■ **Problem description**
Treat the line containing "w) (Workers s))" as the first line and the final line of the material below as the last; reproduce that range exactly.
[Records to use Boundary: Start]
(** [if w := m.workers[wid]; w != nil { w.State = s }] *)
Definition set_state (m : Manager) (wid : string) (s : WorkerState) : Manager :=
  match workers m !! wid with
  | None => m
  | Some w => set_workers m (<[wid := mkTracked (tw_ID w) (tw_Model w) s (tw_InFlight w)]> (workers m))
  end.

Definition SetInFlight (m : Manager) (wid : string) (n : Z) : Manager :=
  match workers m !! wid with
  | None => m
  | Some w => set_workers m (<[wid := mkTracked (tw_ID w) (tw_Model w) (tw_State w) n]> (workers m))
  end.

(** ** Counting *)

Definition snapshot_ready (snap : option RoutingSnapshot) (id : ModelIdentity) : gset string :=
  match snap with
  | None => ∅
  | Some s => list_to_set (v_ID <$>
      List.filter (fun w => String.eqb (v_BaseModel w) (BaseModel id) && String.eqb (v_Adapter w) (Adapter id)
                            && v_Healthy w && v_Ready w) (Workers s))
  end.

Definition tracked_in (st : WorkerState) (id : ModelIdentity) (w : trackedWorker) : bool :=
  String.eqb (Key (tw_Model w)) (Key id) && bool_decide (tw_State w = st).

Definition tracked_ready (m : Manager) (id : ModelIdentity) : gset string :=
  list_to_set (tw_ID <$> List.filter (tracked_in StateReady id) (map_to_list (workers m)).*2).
[Records to use Boundary: End]
■ **Finished exercise**
                            && v_Healthy w && v_Ready w) (Workers s))
  end.

Definition tracked_in (st : WorkerState) (id : ModelIdentity) (w : trackedWorker) : bool :=
  String.eqb (Key (tw_Model w)) (Key id) && bool_decide (tw_State w = st).

Definition tracked_ready (m : Manager) (id : ModelIdentity) : gset string :=
  list_to_set (tw_ID <$> List.filter (tracked_in StateReady id) (map_to_list (workers m)).*2).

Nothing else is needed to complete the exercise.